2.5 | Interpretation of candidate genetic variants by
WES and CNVs by CMA or LD-WGS
Candidate variants were classified according to the standards and
guidelines of the American College of Medical Genetics and Genomics
(ACMG) and Association for Molecular Pathology (AMP) (Richards et al.,
2015). These guidelines recommend classifying variants into five
categories: PV, LPV, variant of uncertain significance (VUS), likely
benign variant (LBV), and benign variant (BV) based on combined lines of
weighted evidences, including population, computational, functional,
segregation, de novo , allelic, and other data.

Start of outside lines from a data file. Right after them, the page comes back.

Lemma version_key_cmp_tree a b : version_key_cmp a b = tree_cmp (version_key_tree a) (version_key_tree b).
Proof.
  assert (∀ x y, option_cmp (list_cmp Z.compare) x y = tree_cmp (text_option_tree x) (text_option_tree y)) as Ho
    by (intros x y; apply option_cmp_tree, bytes_cmp_tree).
  unfold version_key_cmp, version_key_tree. rewrite tree_cmp_cons, tree_cmp_leaf.
  destruct a, b; try reflexivity; f_equal;
    rewrite ?tree_cmp_cons, ?tree_cmp_leaf, <- ?Ho, <- ?bytes_cmp_tree, <- ?key_cmp_tree, <- ?Value_cmp_tree;
    change (tree_cmp (Node []) (Node [])) with Eq; by rewrite ?cmp_then_eq_r.
Qed.

#[export] Instance version_key_ord : OrdLaws version_key_cmp.
Proof. apply (ord_pullback tree_cmp version_key_tree); [apply _|apply version_key_cmp_tree]. Qed.

Lemma version_key_cmp_rank a b : version_key_cmp a b = Eq → version_key_rank a = version_key_rank b.
Proof.
  unfold version_key_cmp. destruct (Z.compare_spec (version_key_rank a) (version_key_rank b)); done.
Qed.
(** Equal keys are of the same family. *)
Lemma same_family a b : version_key_cmp a b = Eq →
  is_inline a = is_inline b ∧ is_read_summary_key a = is_read_summary_key b.
Proof. intros E%version_key_cmp_rank. by destruct a, b. Qed.
Lemma inline_eq a b : version_key_cmp a b = Eq → is_inline a = true → a = b.
Proof. intros E%version_key_cmp_rank. by destruct a, b. Qed.
End Keys.

(** ** Leases and weights *)

Section Credit.
Context `{CO : ChronoOrd} `{!ChronoOrdLaws} `{L : VersionLayout} `{!VersionLayoutLaws L}.
Abbreviation vpage := (CowMapPage VersionKey VersionStamp).
Abbreviation leases_of := (list (option Z)).
Implicit Types (p : vpage) (ps : list vpage) (leases : leases_of) (b : HistoryBudget).

(** The weight of the pages that [f] picks by their place and lease. *)
Fixpoint page_sum (f : nat → option Z → bool) ps leases (i : nat) : Z :=
  match ps, leases with
  | p :: ps, lease :: leases => (if f i lease then payload (entries p) else 0) + page_sum f ps leases (S i)
  | _, _ => 0
  end.
Definition uncharged ps leases : Z := page_sum (λ _ lease, negb (is_charged lease)) ps leases 0.
Definition exposed (touched : nat → bool) ps leases : Z := page_sum (λ i lease, negb (is_charged lease) || touched i) ps leases 0.
(** What the leases hold. *)
Definition held leases : Z := zsum (default 0 <$> leases).

(** A lease is of the weight of its page. *)
Definition lease_fits p (lease : option Z) : Prop := match lease with Some bytes => bytes = payload (entries p) | None => True end.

To assess the
frequency of a variant in a control or general population, we used the
KRGDB, which consists of publicly available race-matched control data
from WGS of 1100 Korean individuals, as well as other public databases
such as the 1000 Genomes Project database, ExAC database, and gnomAD. A
primary literature review was conducted using various sources cited in
the Human Gene Mutation Database (HGMD) professional version, release
2018.02 (http://www.hgmd.org/), and ClinVar
(https://www.ncbi.nlm.nih.gov/clinvar/), as well as PubMed, to determine
the potential pathogenicity of all identified variants. Various in
silico tools, including SIFT, Polyphen2, and MutationTaster, all of
which use missense prediction algorithms, were used to determine the
predicted impact of missense change.
To interpret CNVs, we used DGV (http://dgv.tcag.ca/dgv/app/home),
DECIPHER (https://decipher.sanger.ac.uk/), and dbVar
(https://www.ncbi.nlm.nih.gov/dbvar/) databases as well as OMIM
(https://www.omim.org/). In addition, the clinical findings were
compared with those reported in the literature.